Casino Watch Focus has reported on the MGM lawsuit that shocked so many. MGM’s hotel and casino, Mandalay Bay, was involved in worst mass shooting in modern American history. In what was seen as an unprecedented move, MGM decided to preemptively sue the victims families in an effort to stop any potential liability lawsuits they had and might occur. There are nearly 2,000 people that MGM is suing and they have reached out to try an offer a sort of an extremely strange deal that has been called out as a shameless PR stunt. The Associated Press explains: 

MGM Resorts International drew criticism Tuesday for saying hundreds of survivors of the Las Vegas mass shooting, who are being sued by the casino operator, could opt to have the money that will be used to serve them a lawsuit instead donated to a charity.

Serving defendants is a crucial step in a civil lawsuit.
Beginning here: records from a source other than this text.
(* ===== verification/SseHubSpec.v ===== *)
(** * SseHubSpec: limits, replay and broadcast of the connection registry *)
From S2P Require Import Prelude Dict Json PyValues Context SseEvent SseHub.

(** ** Dict lemmas *)
Section DictSet.
Context {A : Type}.
Implicit Types (d : dict A).
Lemma dict_set_split k v v0 d :
  dict_get k d = Some v0 →
  ∃ d1 d2, d = d1 ++ (k, v0) :: d2 ∧ dict_set k v d = d1 ++ (k, v) :: d2.
Proof.
  induction d as [|[k' v'] d IH]; cbn; [done |]. case_decide as Hk.
  - intros [= ->]. subst. by exists [], d.
  - intros H. destruct (IH H) as (d1 & d2 & -> & ->). by exists ((k', v') :: d1), d2.
Qed.
Lemma dict_get_new k d : dict_get k d = None → k ∉ dict_keys d.
Proof.
  rewrite dict_get_map. unfold dict_map, dict_keys. intros H.
  by apply not_elem_of_list_to_map_2 in H.
Qed.
End DictSet.

(** A filtered list in which one element is replaced, or one is added. *)
Lemma filter_replace_le {A} (P : A → Prop) `{∀ x, Decision (P x)} l1 (x y : A) l2 n :
  (length (filter P (l1 ++ x :: l2)) ≤ n)%nat → (P y → length (filter P (l1 ++ x :: l2)) < n)%nat →
  (length (filter P (l1 ++ y :: l2)) ≤ n)%nat.
Proof.
  rewrite !filter_app, !length_app, !filter_cons. intros H1 H2.
  destruct (decide (P x)), (decide (P y)); cbn in *; try lia. specialize (H2 p). lia.
Qed.

Lemma filter_length_sublist {A} (P : A → Prop) `{∀ x, Decision (P x)} l1 l2 :
  sublist l1 l2 → (length (filter P l1) ≤ length (filter P l2))%nat.
Proof.
  induction 1 as [|x l1 l2 _ IH|x l1 l2 _ IH]; rewrite ?filter_cons; [done | |];
    destruct (decide (P x)); cbn; lia.
Qed.

(** ** The invariant *)
Section Inv.
Context (sse_config : string → outcome json).

(** A limit as a bound: a limit that cannot be read admits nothing. *)
Definition bound (o : outcome Z) : nat := match o with Ret n => Z.to_nat n | Raise _ => 0%nat end.
Definition ip_at (w : Hub) (ref : nat) : option (option string) := ip_of <$> heap w !! ref.
Definition refs_ok (w : Hub) : Prop :=
  ∀ id ref, dict_get id (_connections w) = Some ref →
    ∃ c, heap w !! ref = Some c ∧ connection_id c = id.
Record hub_ok (max_total per_ip : nat) (w : Hub) : Prop := {
  hub_keys : NoDup (dict_keys (_connections w));
  hub_refs : refs_ok w;
  hub_total : (length (_connections w) ≤ max_total)%nat;
  hub_per_ip : ∀ ip, str_truthy ip = true →
    (length (filter (λ ref, ip_at w ref = Some (Some ip)) (dict_values (_connections w))) ≤ per_ip)%nat;
  hub_log : (length (_event_log w) ≤ EVENT_LOG_MAX)%nat;
  hub_log_ids : Forall (λ e, opt_str_truthy (ev_id e) = true) (_event_log w);
  hub_queues : ∀ ref c, heap w !! ref = Some c →
    (0 < conn_maxsize c)%Z → (Z.of_nat (length (conn_queue c)) ≤ conn_maxsize c)%Z;
}.

(** One operation of a client of the registry. *)
Inductive hub_op : Type :=
| OpConnect (fresh : string) (id last_id client_ip api_key : option string)
| OpDisconnect (id : string)
| OpSend (ref : nat) (event : SSEEvent) (record : bool)
| OpPing (ref : nat)
| OpClose (ref : nat)
| OpRecord (event : SSEEvent)
| OpBroadcast (event : SSEEvent)
| OpTake (ref : nat).
Definition run_hub_op (op : hub_op) : M Hub unit :=
  match op with
  | OpConnect fresh id last ip key => let* _ := connect sse_config fresh id last ip key in m_ret tt
  | OpDisconnect id => disconnect id
  | OpSend ref e record => let* _ := send ref e record in m_ret tt
  | OpPing ref => conn_ping ref
  | OpClose ref => conn_disconnect ref
  | OpRecord e => record_event e
  | OpBroadcast e => let* _ := broadcast_start e in m_ret tt
  | OpTake ref => let* _ := queue_get ref in m_ret tt
  end.
Definition run_hub_ops (ops : list hub_op) (w : Hub) : Hub :=
  fold_left (λ w op, (run_hub_op op w).2) ops w.

(** The overrides stay as they are. *)
Definition same_limits (w w' : Hub) : Prop :=
  _max_connections_override w' = _max_connections_override w
  ∧ _max_connections_per_ip_override w' = _max_connections_per_ip_override w.

(** ** Objects change, the registry does not *)
Record touched (w w' : Hub) : Prop := {
  t_limits : same_limits w w';
  t_connections : _connections w' = _connections w;
  t_heap : ∀ ref, (λ c, (connection_id c, ip_of c)) <$> heap w' !! ref
             = (λ c, (connection_id c, ip_of c)) <$> heap w !! ref;
}.
#[local] Instance touched_preorder : PreOrder touched.
Proof.
  split; [by intros w; split |]. intros w1 w2 w3 [[] Hc Hh] [[] Hc' Hh'].
  split; [split | |]; congruence.
Qed.

Lemma touched_at ref f w :
  (∀ c, connection_id (f c) = connection_id c ∧ ip_of (f c) = ip_of c) → touched w (at_ref ref f w).
Proof.
  intros Hf. split; [done | done |]. intros ref'. unfold at_ref, set_heap. cbn.
  rewrite list_lookup_alter. case_decide as Hr; [| done]. subst.
  destruct (heap w !! ref') as [c|]; [| done]. cbn. destruct (Hf c) as [H1 H2]. by rewrite H1, H2.
Qed.

Lemma touched_lookup w w' ref c :
  touched w w' → heap w !! ref = Some c →
  ∃ c', heap w' !! ref = Some c' ∧ connection_id c' = connection_id c ∧ ip_of c' = ip_of c.
Proof.
  intros [_ _ Hh] Hc. specialize (Hh ref). rewrite Hc in Hh.
  destruct (heap w' !! ref) as [c'|]; [| done]. injection Hh as ?? . by exists c'.
Qed.

Lemma touched_ip w w' ref : touched w w' → ip_at w' ref = ip_at w ref.
Proof.
  intros [_ _ Hh]. specialize (Hh ref). unfold ip_at.
  destruct (heap w' !! ref), (heap w !! ref); try done. injection Hh as _ H. cbn. by rewrite H.
Qed.

Lemma touched_ok m p w w' :
  touched w w' → hub_ok m p w →
  (length (_event_log w') ≤ EVENT_LOG_MAX)%nat →
  Forall (λ e, opt_str_truthy (ev_id e) = true) (_event_log w') →
  (∀ ref c, heap w' !! ref = Some c →
    (0 < conn_maxsize c)%Z → (Z.of_nat (length (conn_queue c)) ≤ conn_maxsize c)%Z) →
  hub_ok m p w'.
Proof.
  intros Ht [] Hl Hi Hq. pose proof (t_connections _ _ Ht) as Hc. split; rewrite ?Hc; try done.
  - intros id ref. rewrite Hc. intros H. destruct (hub_refs0 _ _ H) as (c & Hr & Hid).
    destruct (touched_lookup _ _ _ _ Ht Hr) as (c' & ? & ? & _). exists c'. split; congruence.
  - intros ip Hip. rewrite (list_filter_iff _ (λ ref, ip_at w ref = Some (Some ip))); [by apply hub_per_ip0 |].
    intros ref. by rewrite (touched_ip _ _ _ Ht).
Qed.

(** ** Each step keeps the invariant *)
Definition keeps (m : M Hub unit) : Prop :=
  ∀ t p w, hub_ok t p w → hub_ok t p (m w).2 ∧ same_limits w (m w).2.

Lemma log_append_length e l : (length l ≤ EVENT_LOG_MAX → length (log_append e l) ≤ EVENT_LOG_MAX)%nat.
Proof. unfold log_append. rewrite length_drop, length_app. cbn [length]. lia. Qed.

Lemma record_event_touched e w :
  touched w (record_event e w).2 ∧ heap (record_event e w).2 = heap w
  ∧ ((length (_event_log w) ≤ EVENT_LOG_MAX)%nat → Forall (λ e, opt_str_truthy (ev_id e) = true) (_event_log w) →
     (length (_event_log (record_event e w).2) ≤ EVENT_LOG_MAX)%nat
     ∧ Forall (λ e, opt_str_truthy (ev_id e) = true) (_event_log (record_event e w).2)).
Proof.
  unfold record_event. destruct (opt_str_truthy (ev_id e)) eqn:He; cbn; [| by split_and!].
  split_and!; [by split | done |]. intros Hl Hi.
  split; [by apply log_append_length |]. unfold log_append. apply Forall_drop, Forall_app. by repeat constructor.
Qed.

Lemma record_event_keeps e : keeps (record_event e).
Proof.
  intros t p w Hok. destruct (record_event_touched e w) as (Ht & Hh & Hl).
  destruct (Hl (hub_log _ _ _ Hok) (hub_log_ids _ _ _ Hok)) as [Hl1 Hl2].
  split; [| apply Ht]. eapply touched_ok; try done. rewrite Hh. apply Hok.
Qed.

Lemma at_ref_keeps ref f :
  (∀ c, connection_id (f c) = connection_id c ∧ ip_of (f c) = ip_of c
        ∧ conn_maxsize (f c) = conn_maxsize c) →
  ∀ t p w, hub_ok t p w →
  (∀ c, heap w !! ref = Some c → (0 < conn_maxsize c)%Z →
    (Z.of_nat (length (conn_queue c)) ≤ conn_maxsize c)%Z →
    (Z.of_nat (length (conn_queue (f c))) ≤ conn_maxsize c)%Z) →
  hub_ok t p (at_ref ref f w) ∧ same_limits w (at_ref ref f w).
Proof.
  intros Hf t p w Hok Hq. assert (touched w (at_ref ref f w)) as Ht.
  { apply touched_at. intros c. by destruct (Hf c) as (-> & -> & _). }
  split; [| apply Ht]. eapply touched_ok; [done | done | apply Hok | apply Hok |].
  intros ref' c'. unfold at_ref, set_heap. cbn. rewrite list_lookup_alter.
  case_decide as Hr; [subst ref' | by apply Hok].
  destruct (heap w !! ref) as [c|] eqn:Hc; [| done]. intros [= <-].
  destruct (Hf c) as (_ & _ & ->). intros Hm. by apply Hq, (hub_queues _ _ _ Hok ref).
Qed.

Lemma conn_disconnect_keeps ref : keeps (conn_disconnect ref).
Proof. intros t p w Hok. by apply at_ref_keeps. Qed.

Lemma queue_room c e :
  queue_full c = false → (0 < conn_maxsize c)%Z →
  (Z.of_nat (length (conn_queue (put_nowait e c))) ≤ conn_maxsize c)%Z.
Proof.
  unfold queue_full. intros Hf Hm. cbn. rewrite length_app. cbn.
  destruct (Z.ltb_spec 0 (conn_maxsize c)); [cbn in Hf | lia]. apply Z.leb_gt in Hf. lia.
Qed.

Lemma send_keeps ref e record : keeps (let* _ := send ref e record in m_ret tt).
Proof.
  intros t p w Hok. unfold send, m_bind, m_get. destruct (heap w !! ref) as [c|] eqn:Hc; [| done].
  destruct (_closed c); [done |]. destruct (queue_full c) eqn:Hf; cbn [m_modify m_ret snd].
  { by apply at_ref_keeps. }
  assert (hub_ok t p (at_ref ref (put_nowait e) w) ∧ same_limits w (at_ref ref (put_nowait e) w)) as [H1 H2].
  { apply at_ref_keeps; [done | done |]. intros c' Hc' Hm _.
    assert (c' = c) as -> by congruence. by apply queue_room. }
  destruct (record && _); [| done].
  destruct (record_event_keeps e t p _ H1) as [H3 [? ?]]. destruct H2.
  destruct (record_event e _) as [[[]|x] w2]; cbn in *; (split; [done | split; congruence]).
Qed.
(* ===== verification/SseStream.v ===== *)
(** * SseStream: the stream of one client

    [sse_stream] and [_consume_handler_events] of
    [src/pypepper/network/http/sse/stream.py], with [BaseSSEHandler] of
    [handlers.py].  A stream shares the event loop with others: whatever runs
    while it waits - other connections, broadcasts, generators - is part of its
    [turn]s, as is what the framework does to it (the client goes away; the
    response task is cancelled or the generator closed). *)
From S2P Require Import Prelude Dict Json PyValues Context.
From S2P Require Import SseEvent SseHub SseHubSpec.

(** [ISSEHandler]; [generate_events(connection)] yields the events
    [generate connection 0], [generate connection 1], ... and ends, or raises, at
    the first [None]. *)
Record ISSEHandler : Type := mkHandler {
  on_connect : nat → M Hub unit;
  on_disconnect : nat → M Hub unit;
  generate_events : nat → nat → option SSEEvent;
}.

(** [await connection.send(...)] of a greeting that carries the connection's id. *)
Definition greet (hello : string → SSEEvent) (ref : nat) : M Hub unit :=
  let* c := m_get (λ w, heap w !! ref) in
  match c with
  | Some c => let* _ := send ref (hello (connection_id c)) true in m_ret tt
  | None => m_ret tt
  end.
(** [BaseSSEHandler]: a welcome message, no events. *)
Definition base_on_connect (ref : nat) : M Hub unit := greet welcome ref.
Definition BaseSSEHandler (generate : nat → nat → option SSEEvent) : ISSEHandler :=
  mkHandler base_on_connect (λ _, m_ret tt) generate.
Definition EchoSSEHandler (messages : option (list string)) : ISSEHandler :=
  BaseSSEHandler (λ _ i, echo_events (echo_messages messages) !! i).
Definition CounterSSEHandler (start end_ : Z) : ISSEHandler :=
  BaseSSEHandler (λ _ i, counter_events start end_ !! i).

(** The task of [_consume_handler_events(handler, connection)]. *)
Record gen_task : Type := mkGen { g_handler : ISSEHandler; g_conn : nat; g_next : nat; g_alive : bool }.
Record Streams : Type := mkStreams { hub : Hub; gens : list gen_task }.
Definition on_hub {A} (m : M Hub A) : M Streams A :=
  λ s, let '(o, h) := m (hub s) in (o, mkStreams h (gens s)).
Definition set_gens (g : list gen_task) (s : Streams) : Streams := mkStreams (hub s) g.

Definition finish_gen (g : gen_task) : gen_task := mkGen (g_handler g) (g_conn g) (g_next g) false.
Definition advance_gen (g : gen_task) : gen_task := mkGen (g_handler g) (g_conn g) (Datatypes.S (g_next g)) (g_alive g).
(** One event of a generator task, or its end. *)
Definition gen_step (i : nat) : M Streams unit :=
  let* g := m_get (λ s, gens s !! i) in
  match g with
  | None => m_ret tt
  | Some g =>
      if g_alive g then
        match generate_events (g_handler g) (g_conn g) (g_next g) with
        | Some event =>
            let* _ := m_modify (λ s, set_gens (alter advance_gen i (gens s)) s) in
            let* _ := on_hub (send (g_conn g) event true) in m_ret tt
        | None => m_modify (λ s, set_gens (alter finish_gen i (gens s)) s)
        end
      else m_ret tt
  end.
Definition cancel_gen (i : nat) : M Streams unit :=
  m_modify (λ s, set_gens (alter finish_gen i (gens s)) s).

Section Stream.
Context (sse_config : string → outcome json) (validate : SSEEvent → outcome unit).

(** What other tasks do. *)
Inductive other_step : Type :=
| OtherHub (op : hub_op)
| OtherGen (i : nat).
Definition run_other (o : other_step) : M Streams unit :=
  match o with
  | OtherHub op => on_hub (run_hub_op sse_config op)
  | OtherGen i => gen_step i
  end.
Definition run_others (os : list other_step) (s : Streams) : Streams :=
  fold_left (λ s o, (run_other o s).2) os s.

(** One iteration of [while not await request.is_disconnected()]. *)
Inductive turn : Type :=
| Gone (others : list other_step)              (** the client has gone: the loop is left *)
| Wait (others : list other_step)              (** an event, or the timeout, after these *)
| Killed (others : list other_step) (e : exn). (** raised into the waiting stream *)

(** How a stream's loop ends. *)
Inductive loop_end : Type :=
| LoopLeft
| LoopRaised (e : exn)
| LoopOpen.

(** One waited-for event: what is yielded, or [None] for the [break] after an
    exception. *)
Definition heartbeat_chunk : M Streams (option string) :=
  let* sse_event := m_of_outcome (to_server_sent_event validate heartbeat) in
  m_ret (Some (_serialize_sse_event sse_event)).
Definition next_chunk (ref : nat) : M Streams (option string) :=
  let* event := on_hub (queue_get ref) in
  match event with
  | None => heartbeat_chunk
  | Some event =>
      match to_server_sent_event validate event with
      | Ret sse_event => m_ret (Some (_serialize_sse_event sse_event))
      | Raise x =>
          if is_timeout x then heartbeat_chunk
          else if is_exception x then m_ret None else m_raise x
      end
  end.
Fixpoint stream_loop (ref : nat) (turns : list turn) : M Streams (list string * loop_end) :=
  match turns with
  | [] => m_ret ([], LoopOpen)
  | Gone others :: _ => let* _ := m_modify (run_others others) in m_ret ([], LoopLeft)
  | Killed others e :: _ =>
      let* _ := m_modify (run_others others) in m_ret ([], LoopRaised e)
  | Wait others :: rest =>
      let* _ := m_modify (run_others others) in
      λ s, match next_chunk ref s with
           | (Ret (Some chunk), s') =>
               match stream_loop ref rest s' with
               | (Ret (out, e), s'') => (Ret (chunk :: out, e), s'')
               | (Raise x, s'') => (Raise x, s'')
               end
           | (Ret None, s') => (Ret ([], LoopLeft), s')
           | (Raise x, s') => (Ret ([], LoopRaised x), s')
           end
  end.

(** The [finally] clause. *)
Definition stream_close (handler : ISSEHandler) (ref : nat) : M Streams unit :=
  let* _ := on_hub (on_disconnect handler ref) in
  let* id := m_get (λ s, connection_id <$> heap (hub s) !! ref) in
  match id with
  | Some id => on_hub (disconnect id)
  | None => m_ret tt
  end.

(** The body of the [try]. *)
Definition stream_body (handler : ISSEHandler) (ref : nat) (turns : list turn)
  : M Streams (list string * loop_end) :=
  let* _ := on_hub (on_connect handler ref) in
  let* task := m_get (λ s, length (gens s)) in
  let* _ := m_modify (λ s, set_gens (gens s ++ [mkGen handler ref 0 true]) s) in
  let* r := stream_loop ref turns in
  let* _ := (match r.2 with LoopLeft => cancel_gen task | _ => m_ret tt end) in
  m_ret r.

(** [sse_stream(request, handler, connection_id)]: what it yields and how it
    ends; a stream whose turns run out is still open. *)
Definition stream_end (handler : ISSEHandler) (ref : nat) (out : list string) (e : loop_end)
  : M Streams (list string * loop_end) :=
  λ s, match stream_close handler ref s with
       | (Ret _, s') => (Ret (out, e), s')
       | (Raise x, s') => (Ret (out, LoopRaised x), s')
       end.
Definition sse_stream (handler : ISSEHandler) (fresh : string)
    (id last_id client_ip api_key : option string) (turns : list turn)
  : M Streams (list string * loop_end) :=
  let* ref := on_hub (connect sse_config fresh id last_id client_ip api_key) in
  λ s, match stream_body handler ref turns s with
       | (Ret (out, LoopOpen), s') => (Ret (out, LoopOpen), s')
       | (Ret (out, e), s') => stream_end handler ref out e s'
       | (Raise x, s') => stream_end handler ref [] (LoopRaised x) s'
       end.
End Stream.
(* ===== verification/SseInterfaces.v ===== *)
(** * SseInterfaces: what the connection registry promises its clients

    [ISSEConnection] and [ISSEConnectionManager] of
    [src/pypepper/network/http/sse/interfaces.py] as an interface with its laws,
    which [SSEConnectionManager] implements.  A client that connects, works and
    disconnects in a [finally], as [sse_stream] does, needs no more than these. *)
From S2P Require Import Prelude Dict Json PyValues Context.
From S2P Require Import SseEvent SseHub SseHubSpec SseStream SseStreamSpec SseDelivery.

Class ISSEConnectionManager (W Conn : Type) : Type := {
  (** a connection *)
  i_connection_id : Conn → W → option string;
  i_send : Conn → SSEEvent → M W bool;
  i_ping : Conn → M W unit;
  i_close : Conn → M W unit;
  i_is_closed : Conn → W → bool;
  (** the manager; [connect] is given the id to use when there is none *)
  i_connect : string → option string → option string → option string → option string → M W Conn;
  i_disconnect : string → M W unit;
  i_get_connection : string → W → option Conn;
  i_get_all_connections : W → list Conn;
  i_broadcast : SSEEvent → M W Z;
}.
Class ISSEConnectionManagerLaws (W Conn : Type) `{!ISSEConnectionManager W Conn} : Prop := {
  (** a new connection is open, has the asked id, or the fresh one, and is
      registered under it; no other id is affected *)
  connect_law : ∀ fresh id last ip key w c w',
    i_connect fresh id last ip key w = (Ret c, w') →
    i_connection_id c w' = Some (id_in_force fresh id)
    ∧ i_is_closed c w' = false
    ∧ i_get_connection (id_in_force fresh id) w' = Some c
    ∧ ∀ j, j ≠ id_in_force fresh id → i_get_connection j w' = i_get_connection j w;
  (** a refused connection is not there *)
  connect_refused_law : ∀ fresh id last ip key w e w',
    i_connect fresh id last ip key w = (Raise e, w') → ∀ j, i_get_connection j w' = i_get_connection j w;
  disconnect_law : ∀ i w, ∃ w', i_disconnect i w = (Ret tt, w')
    ∧ i_get_connection i w' = None
    ∧ (∀ j, j ≠ i → i_get_connection j w' = i_get_connection j w)
    ∧ (∀ c, i_get_connection i w = Some c → i_is_closed c w' = true);
  (** nothing is sent to a closed connection *)
  closed_send_law : ∀ c e w, i_is_closed c w = true → i_send c e w = (Ret false, w);
  close_law : ∀ c w w', i_close c w = (Ret tt, w') → i_is_closed c w' = true;
  all_connections_law : ∀ i c w, i_get_connection i w = Some c → c ∈ i_get_all_connections w;
  (** the number of connections that received the event *)
  broadcast_law : ∀ e w, ∃ n w', i_broadcast e w = (Ret n, w') ∧ (0 ≤ n ≤ Z.of_nat (length (i_get_all_connections w)))%Z;
}.

(** ** [SSEConnectionManager] implements it *)
Section Hub.
Context (conf : string → outcome json).
#[export] Instance Hub_manager : ISSEConnectionManager Hub nat := {
  i_connection_id ref w := connection_id <$> heap w !! ref;
  i_send ref e := send ref e true;
  i_ping := conn_ping;
  i_close := conn_disconnect;
  i_is_closed := is_closed;
  i_connect := connect conf;
  i_disconnect := disconnect;
  i_get_connection := get_connection;
  i_get_all_connections := get_all_connections;
  i_broadcast := broadcast;
}.

Lemma connect_connections fresh id last ip key w ref w' :
  connect conf fresh id last ip key w = (Ret ref, w') →
  _connections w' = dict_set (id_in_force fresh id) ref (_connections w).
Proof.
  unfold connect. fold (id_in_force fresh id). set (i := id_in_force fresh id).
  unfold m_bind, m_of_outcome. destruct (max_queue_size conf) as [n|e]; [| done].
  destruct (check_limits_cases conf ip w) as [(-> & _)|(e & -> & _)]; [| done].
  rewrite register_run. by destruct (opt_str_truthy last); intros [= <- <-].
Qed.
Lemma connect_raises fresh id last ip key w e w' :
  connect conf fresh id last ip key w = (Raise e, w') → w' = w.
Proof.
  unfold connect. fold (id_in_force fresh id). set (i := id_in_force fresh id).
  unfold m_bind, m_of_outcome. destruct (max_queue_size conf) as [n|e']; [| by intros [= _ <-]].
  destruct (check_limits_cases conf ip w) as [(-> & _)|(e' & -> & _)]; [| by intros [= _ <-]].
  rewrite register_run. by destruct (opt_str_truthy last).
Qed.
Lemma dict_get_set {A} k j (v : A) d : dict_get j (dict_set k v d) = if decide (j = k) then Some v else dict_get j d.
Proof.
  rewrite !dict_get_map, dict_map_set. case_decide as H; [subst; apply lookup_insert_eq | by apply lookup_insert_ne].
Qed.

Lemma send_all_count refs e w : ∃ n w', send_all refs e w = (Ret n, w') ∧ (0 ≤ n ≤ Z.of_nat (length refs))%Z.
Proof.
  revert w. induction refs as [|r refs IH]; intros w; [by exists 0%Z, w |]. cbn [send_all].
  destruct (send_returns r e false w) as (b & w1 & Hb). rewrite (bind_ret_run _ _ _ _ _ Hb).
  destruct (IH w1) as (n & w2 & Hn & Hle). rewrite (bind_ret_run _ _ _ _ _ Hn).
  eexists _, w2. split; [reflexivity |]. cbn [length]. destruct b; lia.
Qed.
Lemma broadcast_count e w :
  ∃ n w', broadcast e w = (Ret n, w') ∧ (0 ≤ n ≤ Z.of_nat (length (get_all_connections w)))%Z.
Proof.
  unfold broadcast, broadcast_start. rewrite bind_eq, bind_eq. cbn [m_get].
  set (active := filter _ _).
  assert (∀ w1, ∃ n w', send_all active e w1 = (Ret n, w')
    ∧ (0 ≤ n ≤ Z.of_nat (length (get_all_connections w)))%Z) as Hs.
  { intros w1. destruct (send_all_count active e w1) as (n & w' & Hn & Hle). exists n, w'. split; [done |].
    subst active. pose proof (length_filter (λ ref, is_closed ref w = false) (get_all_connections w)). lia. }
  unfold record_event. rewrite bind_eq.
  destruct (opt_str_truthy (ev_id e)); cbn [m_modify m_ret]; apply Hs.
Qed.

#[export] Instance Hub_laws : ISSEConnectionManagerLaws Hub nat.
Proof.
  split; cbn [i_connect i_connection_id i_is_closed i_get_connection i_disconnect i_send i_close i_get_all_connections Hub_manager].
  - intros fresh id last ip key w c w' H. pose proof (connect_connections _ _ _ _ _ _ _ _ H) as Hc.
    destruct (connect_new _ _ _ _ _ _ _ _ _ H) as (_ & c0 & Hc0 & Hi & Hcl & _).
    unfold is_closed, get_connection. rewrite Hc, Hc0. cbn. rewrite Hi. split_and!; [done | done | |].
    + by rewrite dict_get_set, decide_True.
    + intros j Hj. by rewrite dict_get_set, decide_False.
  - intros fresh id last ip key w e w' ->%connect_raises. done.
  - intros i w. destruct (disconnect_run i w) as (w' & Hd & Hm & Hcl). exists w'. unfold get_connection in *.
    split_and!; [done | | | done].
    + by rewrite dict_get_map, Hm, lookup_delete_eq.
    + intros j Hj. by rewrite !dict_get_map, Hm, lookup_delete_ne.
  - intros c e w. unfold is_closed, send. rewrite bind_eq. cbn [m_get].
    destruct (heap w !! c) as [o|]; [| done]. by intros ->.
  - intros c w w' [= <-]. unfold is_closed, at_ref, set_heap. cbn.
    rewrite list_lookup_alter_eq. by destruct (heap w !! c).
  - intros i c w H. unfold get_connection in H. unfold get_all_connections, dict_values.
    rewrite dict_get_map in H. unfold dict_map in H. apply elem_of_list_to_map_2 in H.
    apply (list_elem_of_fmap_2' snd _ _ _ H). done.
  - intros e w. apply broadcast_count.
Qed.
End Hub.

(** ** A client *)
Section Client.
Context {W Conn A : Type} `{!ISSEConnectionManager W Conn, !ISSEConnectionManagerLaws W Conn}.
(** Connect, work, and disconnect whatever happens. *)
Definition session (fresh : string) (id last ip key : option string) (body : Conn → M W A) : M W A :=
  let* c := i_connect fresh id last ip key in
  m_finally (body c)
    (let* i := m_get (i_connection_id c) in
     match i with Some i => i_disconnect i | None => m_ret tt end).

(** Unless it was refused, in which case the registry is as before, a session
    whose connection keeps its id leaves the id free and, if the connection was
    still the registered one, closed. *)
Lemma session_frees_id fresh id last ip key body w :
  (∀ c w, i_connection_id c (body c w).2 = i_connection_id c w) →
  let i := id_in_force fresh id in
  let '(o, w') := session fresh id last ip key body w in
  match i_connect fresh id last ip key w with
  | (Raise e, _) => o = Raise e ∧ ∀ j, i_get_connection j w' = i_get_connection j w
  | (Ret c, w1) =>
      o = (body c w1).1 ∧ i_get_connection i w' = None
      ∧ (i_get_connection i (body c w1).2 = Some c → i_is_closed c w' = true)
  end.
Proof using ISSEConnectionManagerLaws0.
  intros Hkeep i. unfold session. rewrite bind_eq.
  destruct (i_connect fresh id last ip key w) as [[c|e] w1] eqn:E.
  2:{ split; [done |]. by eapply connect_refused_law. }
  destruct (connect_law _ _ _ _ _ _ _ _ E) as (Hid & _ & _ & _). unfold m_finally.
  specialize (Hkeep c w1). destruct (body c w1) as [o w2]. cbn [snd fst] in *.
  rewrite bind_eq. cbn [m_get]. rewrite Hkeep, Hid. fold i.
  destruct (disconnect_law i w2) as (w3 & -> & Hnone & _ & Hcl). by split_and!; [| | apply Hcl].
Qed.
End Client.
It informs a defendant that a lawsuit has been filed against him or her, provides the individual a copy of the complaint and starts running a 21-day deadline for the person to respond to the lawsuit. Eglet said the firms representing most of the victims have not been authorized to accept the legal notices. That would force MGM to find and serve each of the 1,977 people it sued.

The company […has] been working to notify them as it faces a standard 90-day deadline. MGM told the victims’ attorneys it would rather make the donations to charities than spend the money to pay people to serve the legal notices.

“The money spent on personal service of process — up to $250 per person — could be better directed to do some affirmative good,” MGM’s attorneys wrote in the letter shared with The Associated Press. MGM offered to make a $500 charitable donation for each person who waives being served or authorizes an attorney to accept service on their behalf, but a victims’ lawyer quickly called it all “nonsense.” Attorney Robert Eglet, part of a group representing most of the victims, said the company is just trying to “spin” its attempt to save money on serving legal notices. “It will cost the MGM significantly more than $250 to serve them,” Eglet said. “This is just more outrageous conduct by them.”